Geography
- Location: Indira Gandhi Road, Arayidathupalam, Kozhikode, Kerala, India
- Coordinates: 11°15′37″N 75°47′34″E﻿ / ﻿11.260167°N 75.792639°E

Organisation
- Type: Private

Services
- Emergency department: Level I trauma center
- Beds: 500

History
- Opened: 1987

Links
- Website: babymemorialhospitals.com
- Lists: Hospitals in India

= Baby Memorial Hospital =

Multi speciality hospital in Kerala

The Baby Memorial Hospital (BMH) is a multi-speciality hospital located in Kozhikode. Founded in 1987 by K. G. Alexander in memory of his father K. V. Varghese alias Baby, BMH provides 500 beds facility with over 40 medical and surgical departments, 16 operation theatres, and 11 ultra-modern ICUs.

==Hospital network==
The branches of BMH are located at Kozhikode, Kannur, Payyanur,
Thodupuzha and Perumbavoor.

==Academics==
- Baby Memorial School of Nursing, established in 1995, offers 3.5 years general nursing and midwifery program recognized by Kerala Nurses and Midwives Council (KNMC) and Indian Nursing Council (INC).
- Baby Memorial College of Nursing, commenced in 2002, affiliated to the Kerala University of Health Sciences and is recognized by KNMC and INC. It offers B.Sc, M.Sc, Post basic B.Sc and PhD courses in nursing.
- Baby Memorial College of Allied Medical Sciences, commenced in 2012, offers both degree and diploma courses.

==Philanthropic activities==
In December 2023, the hospital, in association with ViswaSanthi Foundation announced a project Step Forward, offering free pediatric-orthopedic surgery program under which 25 physically challenged children would undergo surgery and treatment free of cost. The project covers children with issues such as cerebral palsy, congenital limb deformities and scoliosis.

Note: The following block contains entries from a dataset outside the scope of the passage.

Lemma random_mutation_ok (w : world R) T p t ls :
  stored (w_heap w) T p t ls → counted t → gid t ≠ 0 → count_nt t < 2 ^ 32 → count_edges t < 2 ^ 32 → covered t → room (i32 (max_tree_len w)) →
  wp (random_mutation (Some T)) w (λ T' w', ∃ h' r π v u, w' = set_rng r (set_heap h' w) ∧
    gget t π = Some v ∧ builds (gid v) u ∧ new_tree (gput t π u) T' (w_heap w) h').
Proof.
  intros [Hok (x & Hx & Hroot) Hs Hnd] Hc Hid Hnt He Hcov Hml.
  unfold random_mutation. apply wp_bind, wp_on_heap. eapply (wp_tree_clone Hmem _ T x true None p t ls); try done.
  intros T' p' ls' ha Hm Hnd' Hs'. apply wp_bind, wp_on_heap.
  eapply wp_load_tree; [simpl; rewrite (md_tree _ _ _ _ _ Hm); apply lookup_insert_eq|].
  apply wp_bind, wp_on_rng. eapply wp_mono; [by apply (node_pick_non_term_subnode_ok ha true None p' t ls')|].
  intros [? r1] ? (-> & q & -> & Hq & n & Hn & Hidn). simpl.
  destruct (node_gid_path _ _ _ _ _ _ _ Hs' Hnd' Hq Hn) as (π0 & v0 & Hg0 & Hv0).
  destruct (Hcov π0 v0 Hg0) as (Hpos & f & Hf); [congruence|]. rewrite Hv0 in Hf, Hpos.
  apply wp_bind, wp_on_heap. eapply wp_load; [done|]. apply wp_bind, wp_get. simpl.
  apply wp_bind. eapply wp_call_gen_func; [done|]. simpl.
  eapply wp_mono; [eapply generator_law; [done|done|by eapply md_ok]|].
  intros [? r2] h1 (g & u & lg & -> & Hg & Hndg & Hsg & Hbu). rewrite Z2Nat.id in Hbu by done. pose proof (builds_gid _ _ Hbu) as Hgid.
  eapply (wp_replace_picked _ (w_heap w) ha); try done. intros h' π v Hgv Hvu Hnew.
  exists h', r2, π, v, u. split_and!; try done. congruence.
Qed.

(** C23. [random_mutation] of a tree with exact sizes returns a new tree that
    differs from the input in one subtree: at some non-terminal node it has a
    generated subtree of the same type.  The input tree and everything else in
    the heap is unchanged, and the nodes that were exchanged are freed. *)
Theorem random_mutation_correct (w : world R) T p t ls :
  stored (w_heap w) T p t ls → counted t → gid t ≠ 0 → count_nt t < 2 ^ 32 → count_edges t < 2 ^ 32 → covered t → room (i32 (max_tree_len w)) →
  ∃ T' h' r π v u, random_mutation (Some T) w = Ret (T', set_rng r (set_heap h' w)) ∧
    gget t π = Some v ∧ builds (gid v) u ∧ new_tree (gput t π u) T' (w_heap w) h'.
Proof.
  intros. pose proof (random_mutation_ok w T p t ls) as Hw. discharge Hw.
  apply wp_Ret in Hw as (T' & w' & Hr & h' & r & π & v & u & -> & ?). by exists T', h', r, π, v, u.
Qed.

In May 2025, Mohanlal announced a new collaborative initiative between his Viswasanthi Foundation and Baby Memorial Hospital, aimed at providing affordable liver transplants to children from economically weaker sections of society at a significantly lower expense. The project is designed to support families who often can't afford such life-saving surgeries.